Novel interaction between the transcription factor CHOP (GADD153) and the ribosomal protein FTE/S3a modulates erythropoiesis

Abstract

The transcription factor CHOP (GADD153) heterodimerizes with other C/EBP family members, especially C/EBPβ, thus preventing their homodimerization and binding to DNA sequences specific for the homodimers. Some CHOP-C/EBP heterodimers apparently bind to alternative DNA sequence and thereby regulate the transcription of other genes. Recently, we demonstrated that CHOP is up- regulated during certain stages of erythroid differentiation and that ectopic overexpression of CHOP enhances this process (Coutts, M., Cui, K., Davis, K. L., Keutzer, J. C., and Sytkowski, A. J. (1999) Blood 93, 3369-3378). In the present study, we report that CHOP also interacts with another non-C/EBP protein designated v-fos transformation effector (FTE) (Kho, C. J., and Zarbl, H. (1992) Proc. Natl. Acad. Sci. U. S. A. 89, 2200-2204), which is identical to ribosomal protein S3a (Metspalu, A., Rebane, A., Hoth, S,, Pooga, M., Stahl, J., and Kruppa, J. (1992) Gene (Amst.) 119, 313-316).
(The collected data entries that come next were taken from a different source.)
(** * HTTP test client: configuration, request dispatcher and assertions

    A shallow embedding of [config/config.py], [utils/api_client.py] and
    [utils/assertions.py].  Python values are embedded as JSON-like values,
    mutable objects as explicit state, exceptions as a [Raise] result and
    the loguru sink as a list of log entries threaded through every call. *)

From Stdlib Require Import ZArith QArith String Ascii List Lia Bool.
From stdpp Require Import base option list strings gmap pretty.

#[local] Set Warnings "-register-all".
Local Open Scope string_scope.
Local Open Scope Z_scope.
Local Open Scope list_scope.

(** ** Python values *)

Module Py.

(** The values that flow through the configuration mapping, the header
    dictionaries and the decoded response bodies.  [JNull] is [None];
    numbers are integers (non-integral numbers are outside the model);
    a dictionary is its list of items in insertion order. *)
Inductive json : Type :=
| JNull
| JBool (b : bool)
| JInt (n : Z)
| JStr (s : string)
| JList (l : list json)
| JObj (kv : list (string * json)).

(** [bool(v)]: the truth value Python's [or], [if] and [not] test. *)
Definition truthy (v : json) : bool :=
  match v with
  | JNull => false
  | JBool b => b
  | JInt n => negb (n =? 0)
  | JStr s => negb (String.eqb s "")
  | JList l => match l with [] => false | _ => true end
  | JObj kv => match kv with [] => false | _ => true end
  end.

(** [a or b]. *)
Definition py_or (a b : json) : json := if truthy a then a else b.

(** [d.get(k)] on the items of a dictionary. *)
Fixpoint assoc (k : string) (kv : list (string * json)) : option json :=
  match kv with
  | [] => None
  | (k', v) :: rest => if String.eqb k k' then Some v else assoc k rest
  end.

(** [a == b] on these values: [bool] is a subclass of [int], sequences
    compare element-wise, dictionaries compare as sets of items. *)
Fixpoint py_eq (a b : json) {struct a} : bool :=
  match a, b with
  | JNull, JNull => true
  | JBool x, JBool y => Bool.eqb x y
  | JBool x, JInt n => Z.b2z x =? n
  | JInt n, JBool y => n =? Z.b2z y
  | JInt n, JInt m => n =? m
  | JStr s, JStr t => String.eqb s t
  | JList l, JList l' =>
      (fix go (l l' : list json) : bool :=
         match l, l' with
         | [], [] => true
         | x :: xs, y :: ys => py_eq x y && go xs ys
         | _, _ => false
         end) l l'
  | JObj kv, JObj kv' =>
      (length kv =? length kv')%nat &&
      (fix all (items : list (string * json)) : bool :=
         match items with
         | [] => true
         | (k, v) :: rest =>
             match assoc k kv' with
             | Some v' => py_eq v v' && all rest
             | None => false
             end
         end) kv
  | _, _ => false
  end.

(** The classes [assert_json_types] is called with. *)
Inductive pytype : Type := TInt | TStr | TBool | TList | TDict | TNoneType.

(** [t.__name__]. *)
Definition type_name (t : pytype) : string :=
  match t with
  | TInt => "int" | TStr => "str" | TBool => "bool"
  | TList => "list" | TDict => "dict" | TNoneType => "NoneType"
  end.

(** [type(v)]. *)
Definition type_of (v : json) : pytype :=
  match v with
  | JNull => TNoneType | JBool _ => TBool | JInt _ => TInt
  | JStr _ => TStr | JList _ => TList | JObj _ => TDict
  end.

(** [isinstance(v, t)]; a [bool] is also an [int]. *)
Definition isinstance (v : json) (t : pytype) : bool :=
  match v, t with
  | JNull, TNoneType => true
  | JBool _, TBool => true
  | JBool _, TInt => true
  | JInt _, TInt => true
  | JStr _, TStr => true
  | JList _, TList => true
  | JObj _, TDict => true
  | _, _ => false
  end.

(** [s.startswith(p)]. *)
Definition startswith (p s : string) : bool := String.prefix p s.

(** [s.startswith((p1, p2, ...))]. *)
Definition startswith_any (ps : list string) (s : string) : bool :=
  existsb (fun p => startswith p s) ps.

(** [s.lstrip(c)] for a single character [c]. *)
Fixpoint lstrip (c : ascii) (s : string) : string :=
  match s with
  | EmptyString => EmptyString
  | String a s' => if Ascii.eqb a c then lstrip c s' else s
  end.

(** [s.rstrip(c)] for a single character [c]. *)
Fixpoint rstrip (c : ascii) (s : string) : string :=
  match s with
  | EmptyString => EmptyString
  | String a s' =>
      match rstrip c s' with
      | EmptyString => if Ascii.eqb a c then EmptyString else String a EmptyString
      | r => String a r
      end
  end.

(** [s.endswith(c)] for a single character [c]. *)
Fixpoint endswith_char (c : ascii) (s : string) : bool :=
  match s with
  | EmptyString => false
  | String a EmptyString => Ascii.eqb a c
  | String _ s' => endswith_char c s'
  end.

(** [s.upper()] on ASCII letters; other bytes are left as they are. *)
Definition upper_char (a : ascii) : ascii :=
  let n := nat_of_ascii a in
  if ((97 <=? n) && (n <=? 122))%nat then ascii_of_nat (n - 32) else a.

Fixpoint upper (s : string) : string :=
  match s with
  | EmptyString => EmptyString
  | String a s' => String (upper_char a) (upper s')
  end.

(** [s.lower()] of an ASCII string, as the name of a header is: the letters
    A to Z are folded, every other byte is left as it is. *)
Definition lower_char (a : ascii) : ascii :=
  let n := nat_of_ascii a in
  if ((65 <=? n) && (n <=? 90))%nat then ascii_of_nat (n + 32) else a.

Fixpoint lower (s : string) : string :=
  match s with
  | EmptyString => EmptyString
  | String a s' => String (lower_char a) (lower s')
  end.

(** [needle in haystack] on strings. *)
Fixpoint contains (needle haystack : string) : bool :=
  String.prefix needle haystack ||
  match haystack with
  | EmptyString => false
  | String _ rest => contains needle rest
  end.

(** [str(n)] for an integer. *)
Definition str_of_int (n : Z) : string := pretty n.

End Py.
Export Py.

(** ** Exceptions, log records and the effect monad *)

(** The exception classes the modules raise, catch or let through;
    [ContextAssertionError] is the [AssertionError] class that
    [utils/advanced_assertions.py] defines, with its context mapping. *)
Inductive exn : Type :=
| FileNotFoundError (msg : string)
| JSONDecodeError (msg : string)
| ValueError (msg : string)
| AttributeError (msg : string)
| RequestException (msg : string)
| AssertionError (msg : string)
| ContextAssertionError (msg : string) (context : list (string * json))
| OtherError (cls msg : string).

(** [str(e)]. *)
Definition str_of_exn (e : exn) : string :=
  match e with
  | FileNotFoundError m | JSONDecodeError m | ValueError m | AttributeError m
  | RequestException m | AssertionError m | ContextAssertionError m _
  | OtherError _ m => m
  end.

(** [isinstance(e, requests.exceptions.RequestException)], the class the
    dispatcher's [except] clause names. *)
Definition is_request_exception (e : exn) : bool :=
  match e with RequestException _ => true | _ => false end.

(** [isinstance(e, Exception)], the test of an [except Exception] clause.
    The classes the model names all derive from [Exception]; of a class it
    does not name, [base_only cls] tells whether the class derives from
    [BaseException] alone, as [KeyboardInterrupt], [SystemExit],
    [GeneratorExit] and pytest's [Skipped] and [Failed] do. *)
Definition isinstance_Exception (base_only : string -> bool) (e : exn) : bool :=
  match e with
  | OtherError cls _ => negb (base_only cls)
  | _ => true
  end.

Inductive result (A : Type) : Type :=
| Ok (a : A)
| Raise (e : exn).
Arguments Ok {A} a.
Arguments Raise {A} e.

Inductive level : Type := DEBUG | INFO | WARNING | ERROR.

Record entry : Type := LogEntry { entry_level : level; entry_msg : string }.

Definition is_error (e : entry) : bool :=
  match entry_level e with ERROR => true | _ => false end.

(** A computation over a mutable object of type [S]: it reads the object and
    the log so far and leaves a result, the object and the extended log.  A
    raised exception keeps the mutations made before it, as in Python. *)
Definition M (S A : Type) : Type := S -> list entry -> result A * S * list entry.

Definition ret {S A} (a : A) : M S A := fun s l => (Ok a, s, l).
Definition raise {S A} (e : exn) : M S A := fun s l => (Raise e, s, l).
Definition bind {S A B} (m : M S A) (k : A -> M S B) : M S B :=
  fun s l =>
    match m s l with
    | (Ok a, s', l') => k a s' l'
    | (Raise e, s', l') => (Raise e, s', l')
    end.
Definition get_state {S} : M S S := fun s l => (Ok s, s, l).
Definition modify {S} (f : S -> S) : M S unit := fun s l => (Ok tt, f s, l).
Definition log {S} (lv : level) (msg : string) : M S unit :=
  fun s l => (Ok tt, s, l ++ [LogEntry lv msg]).
(** [try: m except <classes selected by handles> as e: h e]. *)
Definition try_except {S A} (m : M S A) (handles : exn -> bool) (h : exn -> M S A) : M S A :=
  fun s l =>
    match m s l with
    | (Raise e, s', l') => if handles e then h e s' l' else (Raise e, s', l')
    | r => r
    end.
(** [assert cond, msg]. *)
Definition py_assert {S} (cond : bool) (msg : string) : M S unit :=
  if cond then ret tt else raise (AssertionError msg).

(** [M S] is a monad; stdpp's [x ← m; k] and [m ;; k] sequence statements. *)
#[export] Instance M_ret {S} : MRet (M S) := fun A a => ret a.
#[export] Instance M_bind {S} : MBind (M S) := fun A B k m => bind m k.

Definition lift {S A} (r : result A) : M S A := fun s l => (r, s, l).

(** ** Library functions

    What the modules import and call but do not define: [urljoin] of
    [urllib.parse], [jmespath.search], [json.dumps] and the formatting of
    values inside f-strings.  The embedding is parametric in them. *)
Class Libs : Type := {
  (** [urllib.parse.urljoin(base, url)]. *)
  urljoin : string -> string -> string;
  (** [jmespath.search(expression, data)]: a value, [None] ([JNull]) when
      the expression selects nothing, or the library's own exception. *)
  search : string -> json -> result json;
  (** [str(v)], as an f-string renders a value. *)
  py_str : json -> string;
  (** [json.dumps(v, indent=2)]. *)
  json_dumps : json -> string;
  (** [str(d)] of a header dictionary. *)
  str_of_headers : gmap string json -> string;
  (** [f"{t:.3f}"]. *)
  format_3f : Q -> string;
  (** The headers a fresh [requests.Session()] starts with. *)
  requests_default_headers : gmap string json
}.

(** ** config/config.py *)

Module config.

(** [Config]: the selected environment name and the resolved mapping. *)
Record Config : Type := MkConfig {
  environment : string;
  config_data : gmap string json
}.

(** [Config._default_config]. *)
Definition _default_config : gmap string json :=
  <["base_url" := JStr "https://jsonplaceholder.typicode.com"]>
  (<["timeout" := JInt 30]>
  (<["retry_count" := JInt 3]>
  (<["retry_delay" := JInt 1]>
  (<["headers" := JObj [("Content-Type", JStr "application/json");
                         ("Accept", JStr "application/json")]]> ∅)))).

(** [Config._load_config].  [read] is what [open] followed by [json.load]
    gives for [config_file]: the per-environment mappings of the file, or
    the exception one of the two calls raised. *)
Definition _load_config (env : string) (config_file : string)
    (read : result (gmap string (gmap string json))) : M unit (gmap string json) :=
  try_except
    (all_configs ← lift read;
     mret (default (default ∅ (all_configs !! "dev")) (all_configs !! env)))
    (fun e => match e with
              | FileNotFoundError _ | JSONDecodeError _ => true
              | _ => false
              end)
    (fun e => match e with
              | FileNotFoundError _ =>
                  log WARNING ("Config file not found: " +:+ config_file);;
                  mret _default_config
              | _ =>
                  log ERROR ("Invalid JSON in config file: " +:+ str_of_exn e);;
                  mret _default_config
              end).

(** [Config.__init__].  [arg] is the [environment] argument ([None] when
    omitted) and [env_var] the value [decouple] finds for [ENVIRONMENT]. *)
Definition __init__ (arg : option string) (env_var : option string)
    (config_file : string) (read : result (gmap string (gmap string json)))
    : M unit Config :=
  let env := match arg with
             | Some e => if String.eqb e "" then default "dev" env_var else e
             | None => default "dev" env_var
             end in
  data ← _load_config env config_file read;
  mret (MkConfig env data).

(** The properties of [Config]. *)
Definition base_url (c : Config) : json :=
  default (JStr "https://jsonplaceholder.typicode.com") (config_data c !! "base_url").
Definition timeout (c : Config) : json :=
  default (JInt 30) (config_data c !! "timeout").
Definition retry_count (c : Config) : json :=
  default (JInt 3) (config_data c !! "retry_count").
Definition retry_delay (c : Config) : json :=
  default (JInt 1) (config_data c !! "retry_delay").
Definition headers (c : Config) : json :=
  default (JObj [("Content-Type", JStr "application/json");
                 ("Accept", JStr "application/json")])
          (config_data c !! "headers").

(** [Config.get]. *)
Definition get (c : Config) (key : string) (dflt : json) : json :=
  default dflt (config_data c !! key).

Section Update.
Context `{Libs}.

(** [Config.update]. *)
Definition update (key : string) (value : json) : M Config unit :=
  modify (fun c => MkConfig (environment c) (<[key := value]> (config_data c)));;
  log INFO ("Updated config: " +:+ key +:+ " = " +:+ py_str value).

End Update.

End config.

(** ** utils/api_client.py *)

Module api_client.

(** A [requests.Response], as far as the client and the assertions read it.
    [json_body] is the decoded body, [None] when the body is not JSON. *)
Record Response : Type := MkResponse {
  status_code : Z;
  url : string;
  request_method : string;
  resp_headers : gmap string string;
  text : string;
  json_body : option json
}.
Bacterially expressed His-CHOP and in vitro translated 35S-labeled FTE/S3a- Ga14 fusion protein co-immunoprecipitated using anti-CHOP antibodies, and both anti-CHOP and anti-FTE/S3a antibodies co-immunoprecipitated CHOP and FTE/S3a from lysates of Rauscher murine erythroleukemia cells overexpressing both proteins. The in vivo interaction of CHOP and FTE/S3a was also demonstrated in cells overexpressing FTE/S3a but with endogenous expression levels of CHOP. Western blot analysis demonstrated co-localization of CHOP and FTE/S3a in both the cytosol and the nuclei of non-transfected cells. Overexpression of FTE/S3a inhibited differentiation of Rauscher cells induced either by erythropoietin or by dimethyl sulfoxide. This inhibition was reversed partially by simultaneous overexpression of CHOP or of antisense fte/S3a. FTE/S3a appears to be a bifunctional ribosomal protein that regulates CHOP and, hence, C/EBP function during erythropoiesis.